What is being asked: Below are lines of data; restate word for word those running from the line containing "(** A promotion" to the line containing "an orphan with", inclusive, and no others.

━━━━━ Information given

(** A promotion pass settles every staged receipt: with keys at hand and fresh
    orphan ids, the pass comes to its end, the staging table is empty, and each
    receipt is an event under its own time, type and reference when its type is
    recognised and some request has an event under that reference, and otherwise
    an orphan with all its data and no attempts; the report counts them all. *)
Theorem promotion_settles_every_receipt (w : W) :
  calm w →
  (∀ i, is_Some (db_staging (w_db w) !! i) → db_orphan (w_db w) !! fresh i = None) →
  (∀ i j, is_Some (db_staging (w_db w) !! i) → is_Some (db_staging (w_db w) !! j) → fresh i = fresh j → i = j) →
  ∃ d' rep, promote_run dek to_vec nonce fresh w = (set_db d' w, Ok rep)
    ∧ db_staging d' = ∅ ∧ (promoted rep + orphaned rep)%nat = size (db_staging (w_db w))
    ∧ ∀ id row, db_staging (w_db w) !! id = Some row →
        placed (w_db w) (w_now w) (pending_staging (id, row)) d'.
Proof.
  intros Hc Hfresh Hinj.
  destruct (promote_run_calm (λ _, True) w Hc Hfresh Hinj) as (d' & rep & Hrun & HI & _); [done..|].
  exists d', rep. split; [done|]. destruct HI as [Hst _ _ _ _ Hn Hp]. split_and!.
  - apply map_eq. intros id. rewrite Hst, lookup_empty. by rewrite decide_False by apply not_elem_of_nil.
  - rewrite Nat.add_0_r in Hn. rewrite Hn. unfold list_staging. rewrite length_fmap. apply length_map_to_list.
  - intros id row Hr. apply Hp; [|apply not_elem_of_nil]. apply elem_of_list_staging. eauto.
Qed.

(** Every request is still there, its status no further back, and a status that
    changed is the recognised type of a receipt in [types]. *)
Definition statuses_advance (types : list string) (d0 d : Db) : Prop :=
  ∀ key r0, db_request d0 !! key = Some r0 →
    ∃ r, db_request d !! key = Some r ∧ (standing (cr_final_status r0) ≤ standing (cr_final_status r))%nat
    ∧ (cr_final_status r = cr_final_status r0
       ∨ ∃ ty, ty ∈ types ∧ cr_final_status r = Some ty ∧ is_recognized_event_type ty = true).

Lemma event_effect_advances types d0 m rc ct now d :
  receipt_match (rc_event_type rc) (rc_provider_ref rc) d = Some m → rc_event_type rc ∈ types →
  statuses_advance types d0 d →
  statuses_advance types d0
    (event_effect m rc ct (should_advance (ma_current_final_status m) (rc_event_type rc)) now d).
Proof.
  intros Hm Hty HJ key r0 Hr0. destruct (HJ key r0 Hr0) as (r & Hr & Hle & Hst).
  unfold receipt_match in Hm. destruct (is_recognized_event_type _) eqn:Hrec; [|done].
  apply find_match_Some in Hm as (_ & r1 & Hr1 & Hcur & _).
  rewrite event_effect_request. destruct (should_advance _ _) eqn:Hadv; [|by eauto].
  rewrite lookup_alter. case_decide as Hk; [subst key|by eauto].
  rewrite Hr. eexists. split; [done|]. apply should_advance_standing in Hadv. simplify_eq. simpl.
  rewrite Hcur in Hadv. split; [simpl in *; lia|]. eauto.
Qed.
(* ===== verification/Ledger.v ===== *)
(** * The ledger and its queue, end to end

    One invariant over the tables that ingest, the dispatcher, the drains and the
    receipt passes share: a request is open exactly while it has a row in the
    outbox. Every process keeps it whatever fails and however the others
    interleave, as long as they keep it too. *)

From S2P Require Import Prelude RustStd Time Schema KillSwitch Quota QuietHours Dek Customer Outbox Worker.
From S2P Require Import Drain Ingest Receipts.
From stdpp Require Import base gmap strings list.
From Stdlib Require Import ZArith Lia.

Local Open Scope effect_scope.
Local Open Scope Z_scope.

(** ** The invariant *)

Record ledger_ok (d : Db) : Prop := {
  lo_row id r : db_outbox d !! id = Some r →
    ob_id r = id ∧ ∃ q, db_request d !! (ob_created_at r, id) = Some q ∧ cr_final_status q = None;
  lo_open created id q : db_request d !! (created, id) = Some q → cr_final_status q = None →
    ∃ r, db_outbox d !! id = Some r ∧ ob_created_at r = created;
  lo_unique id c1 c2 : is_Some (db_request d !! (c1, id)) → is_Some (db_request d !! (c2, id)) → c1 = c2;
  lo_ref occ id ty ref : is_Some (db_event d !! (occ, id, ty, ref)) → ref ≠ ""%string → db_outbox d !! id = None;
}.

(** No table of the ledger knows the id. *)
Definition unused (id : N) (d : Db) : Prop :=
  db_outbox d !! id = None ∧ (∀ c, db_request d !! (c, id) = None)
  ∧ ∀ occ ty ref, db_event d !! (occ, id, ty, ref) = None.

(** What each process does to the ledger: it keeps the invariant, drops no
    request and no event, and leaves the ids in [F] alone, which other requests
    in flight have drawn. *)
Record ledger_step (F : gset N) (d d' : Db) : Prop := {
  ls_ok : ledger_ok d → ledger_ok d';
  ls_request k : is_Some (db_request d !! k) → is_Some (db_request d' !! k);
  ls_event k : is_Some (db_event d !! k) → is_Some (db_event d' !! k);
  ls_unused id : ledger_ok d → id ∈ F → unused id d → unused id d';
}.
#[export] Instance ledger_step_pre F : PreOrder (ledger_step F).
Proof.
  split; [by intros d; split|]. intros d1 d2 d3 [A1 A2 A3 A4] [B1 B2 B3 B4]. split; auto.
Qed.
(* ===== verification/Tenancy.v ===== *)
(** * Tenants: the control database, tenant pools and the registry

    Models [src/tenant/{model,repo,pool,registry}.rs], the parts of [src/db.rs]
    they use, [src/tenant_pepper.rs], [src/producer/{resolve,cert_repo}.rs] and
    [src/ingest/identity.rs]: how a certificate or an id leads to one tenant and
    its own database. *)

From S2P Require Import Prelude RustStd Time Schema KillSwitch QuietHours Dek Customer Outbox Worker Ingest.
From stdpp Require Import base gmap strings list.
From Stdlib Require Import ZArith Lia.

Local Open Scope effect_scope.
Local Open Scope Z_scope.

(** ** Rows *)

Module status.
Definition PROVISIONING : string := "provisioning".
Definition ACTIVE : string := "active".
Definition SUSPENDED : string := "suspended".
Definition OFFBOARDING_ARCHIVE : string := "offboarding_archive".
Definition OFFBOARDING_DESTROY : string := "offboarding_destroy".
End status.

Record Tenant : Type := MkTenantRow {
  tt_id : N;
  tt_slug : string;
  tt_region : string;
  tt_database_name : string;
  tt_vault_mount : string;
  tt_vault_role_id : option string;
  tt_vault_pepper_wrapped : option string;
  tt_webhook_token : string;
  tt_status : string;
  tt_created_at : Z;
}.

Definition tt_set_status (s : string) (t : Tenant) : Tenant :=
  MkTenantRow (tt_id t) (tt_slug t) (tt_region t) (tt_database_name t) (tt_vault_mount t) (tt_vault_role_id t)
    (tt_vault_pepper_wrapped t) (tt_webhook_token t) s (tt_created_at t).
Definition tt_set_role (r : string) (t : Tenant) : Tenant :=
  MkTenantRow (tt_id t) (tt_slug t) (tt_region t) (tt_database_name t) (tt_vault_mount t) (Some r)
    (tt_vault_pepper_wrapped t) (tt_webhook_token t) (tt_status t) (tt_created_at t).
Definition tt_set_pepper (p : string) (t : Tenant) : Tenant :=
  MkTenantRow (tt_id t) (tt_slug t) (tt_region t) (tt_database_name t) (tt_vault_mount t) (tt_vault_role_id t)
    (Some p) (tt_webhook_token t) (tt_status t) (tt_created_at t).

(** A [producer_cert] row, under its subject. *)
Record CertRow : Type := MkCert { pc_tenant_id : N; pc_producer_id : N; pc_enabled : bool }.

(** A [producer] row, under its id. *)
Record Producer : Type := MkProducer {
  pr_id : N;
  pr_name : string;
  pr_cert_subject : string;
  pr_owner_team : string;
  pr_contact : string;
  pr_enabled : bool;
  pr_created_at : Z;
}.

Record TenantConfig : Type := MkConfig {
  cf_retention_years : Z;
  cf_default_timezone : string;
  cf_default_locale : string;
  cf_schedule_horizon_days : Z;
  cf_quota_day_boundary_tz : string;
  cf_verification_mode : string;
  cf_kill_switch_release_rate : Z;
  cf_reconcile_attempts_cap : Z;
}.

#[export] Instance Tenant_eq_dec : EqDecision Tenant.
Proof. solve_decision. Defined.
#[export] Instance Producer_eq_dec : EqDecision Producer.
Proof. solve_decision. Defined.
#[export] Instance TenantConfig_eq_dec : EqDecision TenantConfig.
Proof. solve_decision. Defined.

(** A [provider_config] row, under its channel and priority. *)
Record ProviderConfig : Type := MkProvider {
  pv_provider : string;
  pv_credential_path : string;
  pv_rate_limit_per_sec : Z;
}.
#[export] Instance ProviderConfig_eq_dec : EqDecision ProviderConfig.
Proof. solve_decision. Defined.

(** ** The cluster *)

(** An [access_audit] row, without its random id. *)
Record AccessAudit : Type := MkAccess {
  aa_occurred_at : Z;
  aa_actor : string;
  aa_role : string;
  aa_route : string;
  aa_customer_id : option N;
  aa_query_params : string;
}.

━━━━━━━━━━
━━━━━ Information given

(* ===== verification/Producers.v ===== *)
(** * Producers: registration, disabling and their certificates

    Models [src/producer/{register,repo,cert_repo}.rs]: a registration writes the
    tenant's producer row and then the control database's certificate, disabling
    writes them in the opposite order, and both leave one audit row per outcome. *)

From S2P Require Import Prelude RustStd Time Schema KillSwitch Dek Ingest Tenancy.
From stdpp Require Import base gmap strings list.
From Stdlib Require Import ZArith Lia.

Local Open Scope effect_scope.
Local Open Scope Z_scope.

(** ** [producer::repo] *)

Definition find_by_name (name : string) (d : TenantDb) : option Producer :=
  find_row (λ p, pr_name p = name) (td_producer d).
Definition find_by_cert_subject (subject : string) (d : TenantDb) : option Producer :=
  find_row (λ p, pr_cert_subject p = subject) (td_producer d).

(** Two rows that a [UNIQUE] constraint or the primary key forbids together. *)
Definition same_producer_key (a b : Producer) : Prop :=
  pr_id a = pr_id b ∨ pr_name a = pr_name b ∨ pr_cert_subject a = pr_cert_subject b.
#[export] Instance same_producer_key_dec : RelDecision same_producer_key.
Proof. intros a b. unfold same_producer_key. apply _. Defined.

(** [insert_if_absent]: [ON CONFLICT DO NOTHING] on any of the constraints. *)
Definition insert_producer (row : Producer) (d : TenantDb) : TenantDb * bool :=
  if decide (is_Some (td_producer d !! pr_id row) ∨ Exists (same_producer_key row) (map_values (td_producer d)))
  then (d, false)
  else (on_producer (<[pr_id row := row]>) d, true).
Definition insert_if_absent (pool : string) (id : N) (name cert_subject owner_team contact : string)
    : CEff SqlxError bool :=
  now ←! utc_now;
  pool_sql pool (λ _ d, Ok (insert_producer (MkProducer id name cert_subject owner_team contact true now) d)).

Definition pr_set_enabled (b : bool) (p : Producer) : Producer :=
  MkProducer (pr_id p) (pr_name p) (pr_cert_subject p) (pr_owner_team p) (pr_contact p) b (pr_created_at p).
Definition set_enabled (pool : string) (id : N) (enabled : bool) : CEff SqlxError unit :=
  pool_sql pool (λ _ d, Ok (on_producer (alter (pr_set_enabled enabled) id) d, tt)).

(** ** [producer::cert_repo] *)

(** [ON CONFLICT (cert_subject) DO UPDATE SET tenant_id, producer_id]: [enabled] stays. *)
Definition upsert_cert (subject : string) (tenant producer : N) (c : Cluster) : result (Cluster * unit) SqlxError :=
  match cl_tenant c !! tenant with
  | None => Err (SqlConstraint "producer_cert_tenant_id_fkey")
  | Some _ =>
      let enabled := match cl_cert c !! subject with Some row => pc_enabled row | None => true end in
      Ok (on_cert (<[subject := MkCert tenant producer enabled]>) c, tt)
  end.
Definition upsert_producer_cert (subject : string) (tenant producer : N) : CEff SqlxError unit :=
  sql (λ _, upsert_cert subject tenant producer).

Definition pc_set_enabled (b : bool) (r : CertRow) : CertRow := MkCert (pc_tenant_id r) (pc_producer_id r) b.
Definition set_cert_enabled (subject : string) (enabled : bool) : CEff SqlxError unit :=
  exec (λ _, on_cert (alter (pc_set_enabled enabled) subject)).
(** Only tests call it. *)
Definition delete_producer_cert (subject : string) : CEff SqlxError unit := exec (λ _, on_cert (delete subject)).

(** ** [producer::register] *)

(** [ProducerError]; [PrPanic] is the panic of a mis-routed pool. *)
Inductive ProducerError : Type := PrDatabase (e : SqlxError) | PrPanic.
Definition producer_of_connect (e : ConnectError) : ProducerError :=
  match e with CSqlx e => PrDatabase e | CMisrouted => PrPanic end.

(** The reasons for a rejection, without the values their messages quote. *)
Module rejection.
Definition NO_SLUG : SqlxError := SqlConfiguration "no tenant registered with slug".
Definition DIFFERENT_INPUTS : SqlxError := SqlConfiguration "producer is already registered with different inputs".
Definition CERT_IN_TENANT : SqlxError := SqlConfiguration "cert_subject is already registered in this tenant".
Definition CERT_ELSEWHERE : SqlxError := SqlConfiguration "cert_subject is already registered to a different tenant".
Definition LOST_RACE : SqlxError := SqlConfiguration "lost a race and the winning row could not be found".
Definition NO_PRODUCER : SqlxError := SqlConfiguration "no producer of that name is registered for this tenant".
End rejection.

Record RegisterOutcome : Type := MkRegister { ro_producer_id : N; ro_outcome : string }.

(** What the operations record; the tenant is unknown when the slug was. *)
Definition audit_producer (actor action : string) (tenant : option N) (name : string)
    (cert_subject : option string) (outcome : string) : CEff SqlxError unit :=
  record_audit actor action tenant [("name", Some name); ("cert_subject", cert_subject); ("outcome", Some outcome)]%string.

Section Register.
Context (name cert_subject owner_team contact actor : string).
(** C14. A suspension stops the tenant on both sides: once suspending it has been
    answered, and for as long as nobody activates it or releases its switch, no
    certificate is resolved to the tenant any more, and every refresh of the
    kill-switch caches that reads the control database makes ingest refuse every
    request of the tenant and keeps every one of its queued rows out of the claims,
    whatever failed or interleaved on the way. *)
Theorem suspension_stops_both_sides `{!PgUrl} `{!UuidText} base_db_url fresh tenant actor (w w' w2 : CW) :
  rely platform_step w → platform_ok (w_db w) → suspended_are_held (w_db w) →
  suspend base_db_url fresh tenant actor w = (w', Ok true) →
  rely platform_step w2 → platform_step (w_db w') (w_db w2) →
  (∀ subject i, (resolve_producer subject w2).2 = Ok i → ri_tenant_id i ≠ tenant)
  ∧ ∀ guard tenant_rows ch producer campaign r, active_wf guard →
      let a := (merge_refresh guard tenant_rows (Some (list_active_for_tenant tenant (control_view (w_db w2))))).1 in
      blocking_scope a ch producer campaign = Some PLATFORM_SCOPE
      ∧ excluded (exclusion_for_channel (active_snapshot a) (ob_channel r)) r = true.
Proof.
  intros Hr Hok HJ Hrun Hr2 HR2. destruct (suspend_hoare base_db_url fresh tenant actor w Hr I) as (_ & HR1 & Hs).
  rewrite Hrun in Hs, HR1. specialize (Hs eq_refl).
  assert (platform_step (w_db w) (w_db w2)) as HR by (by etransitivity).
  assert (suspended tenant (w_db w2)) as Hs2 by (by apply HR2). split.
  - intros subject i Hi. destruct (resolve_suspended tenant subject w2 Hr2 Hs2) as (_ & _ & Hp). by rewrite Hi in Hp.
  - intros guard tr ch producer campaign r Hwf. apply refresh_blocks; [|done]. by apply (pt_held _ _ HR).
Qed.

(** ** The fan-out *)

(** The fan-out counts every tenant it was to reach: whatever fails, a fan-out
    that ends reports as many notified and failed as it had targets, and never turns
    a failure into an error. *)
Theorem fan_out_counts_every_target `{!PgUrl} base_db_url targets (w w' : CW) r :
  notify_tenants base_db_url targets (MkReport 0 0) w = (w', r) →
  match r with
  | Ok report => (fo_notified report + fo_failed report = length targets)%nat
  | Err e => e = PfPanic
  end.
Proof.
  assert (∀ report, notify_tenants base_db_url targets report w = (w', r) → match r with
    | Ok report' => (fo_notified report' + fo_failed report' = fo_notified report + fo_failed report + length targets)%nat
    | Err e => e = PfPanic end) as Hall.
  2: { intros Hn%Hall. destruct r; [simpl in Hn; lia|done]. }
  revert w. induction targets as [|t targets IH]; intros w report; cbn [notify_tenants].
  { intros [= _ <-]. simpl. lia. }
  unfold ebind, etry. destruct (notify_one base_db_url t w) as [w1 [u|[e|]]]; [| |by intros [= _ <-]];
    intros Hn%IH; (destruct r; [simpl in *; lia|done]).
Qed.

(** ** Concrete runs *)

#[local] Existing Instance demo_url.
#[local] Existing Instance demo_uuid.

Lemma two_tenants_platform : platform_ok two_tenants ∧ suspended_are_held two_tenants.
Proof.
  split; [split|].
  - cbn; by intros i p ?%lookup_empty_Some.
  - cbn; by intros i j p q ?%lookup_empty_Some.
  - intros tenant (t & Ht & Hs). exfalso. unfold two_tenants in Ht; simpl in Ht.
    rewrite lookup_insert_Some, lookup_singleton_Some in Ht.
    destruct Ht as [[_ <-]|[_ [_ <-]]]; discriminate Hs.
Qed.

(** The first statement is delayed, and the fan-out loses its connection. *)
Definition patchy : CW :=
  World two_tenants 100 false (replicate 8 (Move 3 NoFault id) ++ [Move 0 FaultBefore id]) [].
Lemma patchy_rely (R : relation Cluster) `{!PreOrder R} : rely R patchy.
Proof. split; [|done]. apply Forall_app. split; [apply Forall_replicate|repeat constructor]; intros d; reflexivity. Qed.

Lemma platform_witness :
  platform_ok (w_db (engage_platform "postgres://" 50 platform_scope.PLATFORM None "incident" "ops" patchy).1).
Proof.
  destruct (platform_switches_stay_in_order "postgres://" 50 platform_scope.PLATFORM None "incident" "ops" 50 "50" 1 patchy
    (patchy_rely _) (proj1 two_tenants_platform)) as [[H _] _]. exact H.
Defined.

━━━━━━━━━━

Output:
(** A promotion pass settles every staged receipt: with keys at hand and fresh
    orphan ids, the pass comes to its end, the staging table is empty, and each
    receipt is an event under its own time, type and reference when its type is
    recognised and some request has an event under that reference, and otherwise
    an orphan with all its data and no attempts; the report counts them all. *)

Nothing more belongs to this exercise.